Right: Buffy Sainte-Marie with the members of her band. From left: Jesse Green (Guitar), Buffy, Michel Bruyere (drums), and Leroy Constant (Bass).

“I just got back from an around-the-world trip in two and a half weeks; from my home in Hawaii to Australia, Hong Kong, London, Scotland, Wales, Ireland, Los Angeles and back again,” says Sainte-Marie. “Travel-wise, it’s not my favourite thing, but I love performing and learning.”

Power in the Blood is her first new recording since 2008’s Running for the Drum.

After a run of influential and popular recordings in the sixties to the early seventies, she suddenly found she’d hit a wall. Like many of her peers, her music was under unofficial no-play blacklist in the U.S. owing to participation in the anti-war movement, aboriginal and women’s rights and environmentalism.

“I didn’t find out until decades later, and at the time really just thought I’d had my run and perhaps it was over,” she said. “It happens enough in this business. I just kept doing.”

She joined the cast of Sesame Street in 1975. Doing her part to teach viewers about Native Americans and Big Bird duets were another step in her artistic evolution. The writer of such classics as "Universal Soldier" and "Cod'ine" says the program reinforced her belief in music’s educational value.

“If you can engage someone in an intelligent topic with a song under three minutes, it’s marvellous,” she says. “The show does it over and over still today; it’s one of the coolest ever.”

The same could be said of Sainte-Marie.

In the late sixties, her album Illuminations was one of the first to exclusively use a synthesizer. She continued to explore electronic music, and in the early eighties was using first-generation Apple products producing both albums and visual arts. In 1997, she founded the Cradleboard Teaching Project, a tech-savvy curriculum promoting self-identity and cultural pride among Native American students.

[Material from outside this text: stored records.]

(** * FFXV Unlocker: the process patch engine

    A shallow embedding of [MemoryEditor.cpp], [PatternScanner.cpp] and of
    the individual-toggle slot of [MainWindow.cpp], with the properties the
    specification states about them.

    The Win32 calls the engine makes are an interface ([Win32]); the engine
    is written once over that interface.  Properties that only depend on the
    control flow of the engine are proved for every implementation of the
    interface; properties that speak about the bytes and the page protection
    of the target are proved on [Machine], a reference model of one target
    process that follows the documented behaviour of the calls. *)

From Stdlib Require Import ZArith List Bool Lia Ascii String.
From Stdlib Require Import Init.Byte.
From stdpp Require Import base gmap strings pretty list.

Open Scope Z_scope.

(** ** Machine integers and containers *)

(** [uintptr_t] and [size_t] are 64-bit unsigned on the x64 target. *)
Definition wrap64 (z : Z) : Z := z mod 2 ^ 64.

(** [DWORD] is 32-bit unsigned. *)
Definition wrap32 (z : Z) : Z := z mod 2 ^ 32.

(** [std::vector::size()]. *)
Definition vsize {A} (v : list A) : Z := Z.of_nat (length v).

(** [v[i]] on a byte buffer; the engine only indexes below the size. *)
Definition at_index (v : list byte) (i : Z) : byte := nth (Z.to_nat i) v x00.

(** [_wcsicmp(a, b) == 0]: equality up to the case of ASCII letters. *)
Definition towlower (c : ascii) : ascii :=
  let n := N_of_ascii c in
  if ((65 <=? n) && (n <=? 90))%N then ascii_of_N (n + 32) else c.

Fixpoint wcslwr (s : string) : string :=
  match s with
  | EmptyString => EmptyString
  | String c rest => String (towlower c) (wcslwr rest)
  end.
Lemma removeChild_appendChild item P :
  removeChild (childCount P) (appendChild item P) = P.
Proof.
  unfold removeChild, childCount, appendChild.
  rewrite children_with_children, length_app. cbn [length].
  replace ((Z.of_nat (length (m_childItems P)) <? 0)
           || (Z.of_nat (length (m_childItems P) + 1)
               <=? Z.of_nat (length (m_childItems P)))) with false by lia.
  rewrite with_children_twice, Nat2Z.id.
  rewrite delete_take_drop, take_app_length.
  rewrite drop_app_ge by lia.
  replace (S (length (m_childItems P)) - length (m_childItems P))%nat with 1%nat
    by lia.
  cbn [drop]. rewrite app_nil_r. apply with_children_id.
Qed.

End IndexFacts.

(** * Facts about the search *)

Module SearchFacts.
Import ModelPart Spec Notions TreeFacts RenderFacts ModelFacts PartFacts
  IndexFacts MainWindow.
Local Open Scope list_scope.

Lemma lfirst_cons s x l :
  lfirst s (x :: l) = if matches s x then Some x else lfirst s l.
Proof.
  unfold lfirst. cbn [list_find]. case_decide as Hd.
  - by rewrite Hd.
  - destruct (matches s x); [done|].
    by destruct (list_find _ l) as [[? ?]|].
Qed.

Lemma lfirst_app s l1 l2 :
  lfirst s (l1 ++ l2)
  = match lfirst s l1 with Some x => Some x | None => lfirst s l2 end.
Proof.
  induction l1 as [|x l1 IH]; [done|].
  cbn [app]. rewrite !lfirst_cons. by destruct (matches s x).
Qed.

Lemma lfirst_Some s l p :
  lfirst s l = Some p ->
  matches s p = true /\
  exists l1 l2, l = l1 ++ p :: l2 /\ Forall (fun q => matches s q = false) l1.
Proof.
  induction l as [|x l IH]; [done|]. rewrite lfirst_cons.
  destruct (matches s x) eqn:E.
  - intros [= <-]. split; [done|]. by exists [], l.
  - intros H. destruct (IH H) as (Hm & l1 & l2 & -> & Hl1).
    split; [done|]. exists (x :: l1), l2. split; [done|]. by constructor.
Qed.

Lemma lfirst_None s l :
  lfirst s l = None <-> Forall (fun q => matches s q = false) l.
Proof.
  induction l as [|x l IH]; [by split; [constructor|]|]. rewrite lfirst_cons.
  destruct (matches s x) eqn:E.
  - split; [done|]. intros [H _]%Forall_cons. congruence.
  - rewrite IH. split; [by constructor|]. by intros [_ H]%Forall_cons.
Qed.
(** X13.  Removing the goal of one period removes exactly that goal: the
    task keeps its other goals, loses the goals property altogether when
    this was the last one, keeps everything else, and no other task
    changes. *)
Theorem removeGoal_period ts taskId task taskGoals period g :
  ts !! taskId = Some task ->
  Task.goals task = Some taskGoals ->
  taskGoals !! period = Some g ->
  g <> 0 ->
  period <> "" ->
  exists ts',
    removeGoal taskId (Some period) ts = (Some (Success tt), ts')
    /\ getTaskGoals taskId ts' = delete period taskGoals
    /\ ts' !! taskId
       = Some (with_goals
                 (if bool_decide (delete period taskGoals = ∅) then None
                  else Some (delete period taskGoals)) task)
    /\ (forall other, other <> taskId -> ts' !! other = ts !! other).
Proof.
  intros Ht Hg Hp Hne Hpe. unfold removeGoal.
  rewrite truthy_str_intro by done.
  unfold JS.get at 1. rewrite loadGoals_lookup, Ht. simpl. rewrite Hg.
  unfold JS.get. rewrite Hp. rewrite (proj2 (Z.eqb_neq _ _) Hne).
  eexists. split; [reflexivity|].
  assert (forall goals' : gmap string (gmap string Z),
             (forall other, other <> taskId ->
                            goals' !! other = loadGoals ts !! other) ->
             forall other, other <> taskId ->
                           saveGoals goals' ts !! other = ts !! other) as Hother.
  { intros goals' Hsame other Ho. rewrite saveGoals_lookup, Hsame by done.
    rewrite loadGoals_lookup.
    destruct (ts !! other) as [t|]; simpl; [|done]. by rewrite with_goals_same. }
  case_bool_decide as Hempty.
  - rewrite getTaskGoals_lookup, !saveGoals_lookup, Ht, lookup_delete_eq. simpl.
    repeat split; [done|].
    apply Hother. intros other Ho. by rewrite lookup_delete_ne.
  - rewrite getTaskGoals_lookup, !saveGoals_lookup, Ht, lookup_insert_eq. simpl.
    repeat split.
    apply Hother. intros other Ho. by rewrite lookup_insert_ne.
Qed.

(** X14.  [removeGoal] without a period removes all the goals of a task
    that has some: afterwards [getTaskGoals] is empty for it, the task is
    otherwise as it was, and no other task changes. *)
Theorem removeGoal_all ts taskId task taskGoals :
  ts !! taskId = Some task ->
  Task.goals task = Some taskGoals ->
  exists ts',
    removeGoal taskId None ts = (Some (Success tt), ts')
    /\ getTaskGoals taskId ts' = ∅
    /\ ts' !! taskId = Some (with_goals None task)
    /\ (forall other, other <> taskId -> ts' !! other = ts !! other).
Proof.
  intros Ht Hg. unfold removeGoal. simpl.
  unfold JS.get. rewrite loadGoals_lookup, Ht. simpl. rewrite Hg.
  eexists. split; [reflexivity|].
  rewrite getTaskGoals_lookup, !saveGoals_lookup, Ht, lookup_delete_eq. simpl.
  repeat split. intros other Ho.
  rewrite saveGoals_lookup, lookup_delete_ne, loadGoals_lookup by done.
  destruct (ts !! other) as [t|]; simpl; [|done]. by rewrite with_goals_same.
Qed.

End StoreAndGoals.

(* WITNESSES *)
Section Wit.
Import TaskManager TimeTracker Goals Utc.
Lemma deleteTask_cascades_witness :
  exists ts',
    deleteTask "coding" (tasks (run Sample.one_hour_today initial_store))
    = (Success tt, ts')
    /\ ts' !! "coding" = None
    /\ getTaskGoals "coding" ts' = ∅
    /\ (forall period targetDate,
          getGoalProgress "coding" period targetDate ts' = None
          /\ getActualTimeForPeriod "coding" period targetDate ts' = 0)
    /\ (forall other, other <> "coding" ->
          ts' !! other = tasks (run Sample.one_hour_today initial_store) !! other
          /\ getTaskGoals other ts'
             = getTaskGoals other (tasks (run Sample.one_hour_today initial_store))).
Proof.
  apply (deleteTask_cascades
           (tasks (run Sample.one_hour_today initial_store)) "coding"
           (Task.mk "coding" "coding" 0 Sample.hour
              [Session.mk "coding" (Sample.now - Sample.hour) Sample.now Sample.hour]
              (Some {["daily" := 4 * Sample.hour]}))).
  vm_compute. reflexivity.
Defined.


Lemma setGoal_then_get_witness :
  exists isUpdate ts',
    setGoal "coding" (Period_name weekly) (10 * Sample.hour)
            (tasks (run Sample.one_hour_today initial_store))
    = (Success isUpdate, ts')
    /\ getTaskGoals "coding" ts' !! Period_name weekly = Some (10 * Sample.hour)
    /\ (forall other, other <> Period_name weekly ->
          getTaskGoals "coding" ts' !! other
          = getTaskGoals "coding" (tasks (run Sample.one_hour_today initial_store))
              !! other)
    /\ (exists progress,
          getGoalProgress "coding" weekly Sample.now ts' = Some progress
          /\ goalTime progress = 10 * Sample.hour).
Proof.
  apply (setGoal_then_get
           (tasks (run Sample.one_hour_today initial_store)) "coding"
           (Task.mk "coding" "coding" 0 Sample.hour
              [Session.mk "coding" (Sample.now - Sample.hour) Sample.now Sample.hour]
              (Some {["daily" := 4 * Sample.hour]}))
           weekly (10 * Sample.hour) Sample.now);
    [vm_compute; reflexivity | reflexivity | reflexivity].
Defined.

Lemma setGoal_then_removeGoal_witness :
  removeGoal "coding" (Some (Period_name weekly))
    (setGoal "coding" (Period_name weekly) (10 * Sample.hour)
       (tasks (run Sample.one_hour_today initial_store))).2
  = (Some (Success tt), tasks (run Sample.one_hour_today initial_store)).
Proof.
  apply (setGoal_then_removeGoal
           (tasks (run Sample.one_hour_today initial_store)) "coding"
           (Task.mk "coding" "coding" 0 Sample.hour
              [Session.mk "coding" (Sample.now - Sample.hour) Sample.now Sample.hour]
              (Some {["daily" := 4 * Sample.hour]}))
           weekly (10 * Sample.hour));
    [vm_compute; reflexivity | reflexivity | | vm_compute; reflexivity | reflexivity].
  split; [apply insert_non_empty|].
  apply map_Forall_singleton. split; reflexivity.
Defined.

Lemma removeGoal_period_witness :
  exists ts',
    removeGoal "coding" (Some "daily") (tasks (run Sample.one_hour_today initial_store))
    = (Some (Success tt), ts')
    /\ getTaskGoals "coding" ts' = delete "daily" {["daily" := 4 * Sample.hour]}
    /\ ts' !! "coding"
       = Some (with_goals
                 (if bool_decide
                       (delete "daily" ({["daily" := 4 * Sample.hour]} : gmap string Z) = ∅)
                  then None
                  else Some (delete "daily" {["daily" := 4 * Sample.hour]}))
                 (Task.mk "coding" "coding" 0 Sample.hour
                    [Session.mk "coding" (Sample.now - Sample.hour) Sample.now Sample.hour]
                    (Some {["daily" := 4 * Sample.hour]})))
    /\ (forall other, other <> "coding" ->
          ts' !! other = tasks (run Sample.one_hour_today initial_store) !! other).
Proof.
  apply (removeGoal_period
           (tasks (run Sample.one_hour_today initial_store)) "coding"
           (Task.mk "coding" "coding" 0 Sample.hour
              [Session.mk "coding" (Sample.now - Sample.hour) Sample.now Sample.hour]
              (Some {["daily" := 4 * Sample.hour]}))
           {["daily" := 4 * Sample.hour]} "daily" (4 * Sample.hour));
    [vm_compute; reflexivity | reflexivity | reflexivity | discriminate | discriminate].
Defined.

Lemma removeGoal_all_witness :
  exists ts',
    removeGoal "coding" None (tasks (run Sample.one_hour_today initial_store))
    = (Some (Success tt), ts')
    /\ getTaskGoals "coding" ts' = ∅
    /\ ts' !! "coding"
       = Some (with_goals None
                 (Task.mk "coding" "coding" 0 Sample.hour
                    [Session.mk "coding" (Sample.now - Sample.hour) Sample.now Sample.hour]
                    (Some {["daily" := 4 * Sample.hour]})))
    /\ (forall other, other <> "coding" ->
          ts' !! other = tasks (run Sample.one_hour_today initial_store) !! other).
Proof.
  apply (removeGoal_all
           (tasks (run Sample.one_hour_today initial_store)) "coding"
           (Task.mk "coding" "coding" 0 Sample.hour
              [Session.mk "coding" (Sample.now - Sample.hour) Sample.now Sample.hour]
              (Some {["daily" := 4 * Sample.hour]}))
           {["daily" := 4 * Sample.hour]});
    [vm_compute; reflexivity | reflexivity].
Defined.

End Wit.

(** ** Grouping and ranking *)

Section Grouping.
Import Analytics.

Lemma sessions_of_task_snoc k l s :
  sessions_of_task k (l ++ [s])
  = (sessions_of_task k l
     ++ (if bool_decide (Session.task s = k) then [s] else []))%list.
Proof.
  unfold sessions_of_task. rewrite List.filter_app. simpl.
  by destruct (bool_decide (Session.task s = k)).
Qed.

(** The groups built so far describe the sessions seen so far. *)
Lemma group_from_spec l : forall l0 grouped grouped',
  (forall k,
      match grouped !! k with
      | Some g =>
          g = Group.mk k (sum_durations (sessions_of_task k l0)) (sessions_of_task k l0)
          /\ sessions_of_task k l0 <> [] /\ JS.inherited k = false
      | None => sessions_of_task k l0 = []
      end) ->
  group_from grouped l = Some grouped' ->
  (forall k,
      match grouped' !! k with
      | Some g =>
          g = Group.mk k (sum_durations (sessions_of_task k (l0 ++ l)))
                       (sessions_of_task k (l0 ++ l))
          /\ sessions_of_task k (l0 ++ l) <> [] /\ JS.inherited k = false
      | None => sessions_of_task k (l0 ++ l) = []
      end)
  /\ Forall proper_name l.
Proof.
  induction l as [|s l IH]; intros l0 grouped grouped' Hspec; simpl.
  - intros [= <-]. rewrite app_nil_r. done.
  - unfold group_session, JS.get.
    pose proof (Hspec (Session.task s)) as Hs.
    destruct (grouped !! Session.task s) as [g|] eqn:Hg.
    + destruct Hs as (-> & Hne & Hi). simpl. intros Hrest.
      rewrite (cons_middle s), app_assoc.
      eapply (IH (l0 ++ [s])%list) in Hrest as [Hfinal Hall];
        [split; [done | by constructor]|].
      intros k. destruct (decide (Session.task s = k)) as [<-|Hk].
      * rewrite lookup_insert_eq, sessions_of_task_snoc.
        rewrite bool_decide_eq_true_2 by done.
        rewrite sum_durations_app. simpl. repeat split; [|by destruct (sessions_of_task _ l0)|done].
        f_equal. lia.
      * rewrite lookup_insert_ne, sessions_of_task_snoc by done.
        rewrite bool_decide_eq_false_2, app_nil_r by done. apply Hspec.
    + destruct (JS.inherited (Session.task s)) eqn:Hi; [done|]. intros Hrest.
      rewrite (cons_middle s), app_assoc.
      eapply (IH (l0 ++ [s])%list) in Hrest as [Hfinal Hall];
        [split; [done | by constructor]|].
      intros k. destruct (decide (Session.task s = k)) as [<-|Hk].
      * rewrite lookup_insert_eq, sessions_of_task_snoc, Hs.
        rewrite bool_decide_eq_true_2 by done. simpl.
        split; [f_equal; lia | by split].
      * rewrite lookup_insert_ne, sessions_of_task_snoc by done.
        rewrite bool_decide_eq_false_2, app_nil_r by done. apply Hspec.
Qed.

There have been ups and downs on the cutting edge.

“I learned a valuable lesson from consistently being years ahead of trends, which is that if you do something too early, you may waste your material,” she says. “Go where you must to grow and develop your art, but a lot of old songs are better brought forth today as the content is on people’s minds now.”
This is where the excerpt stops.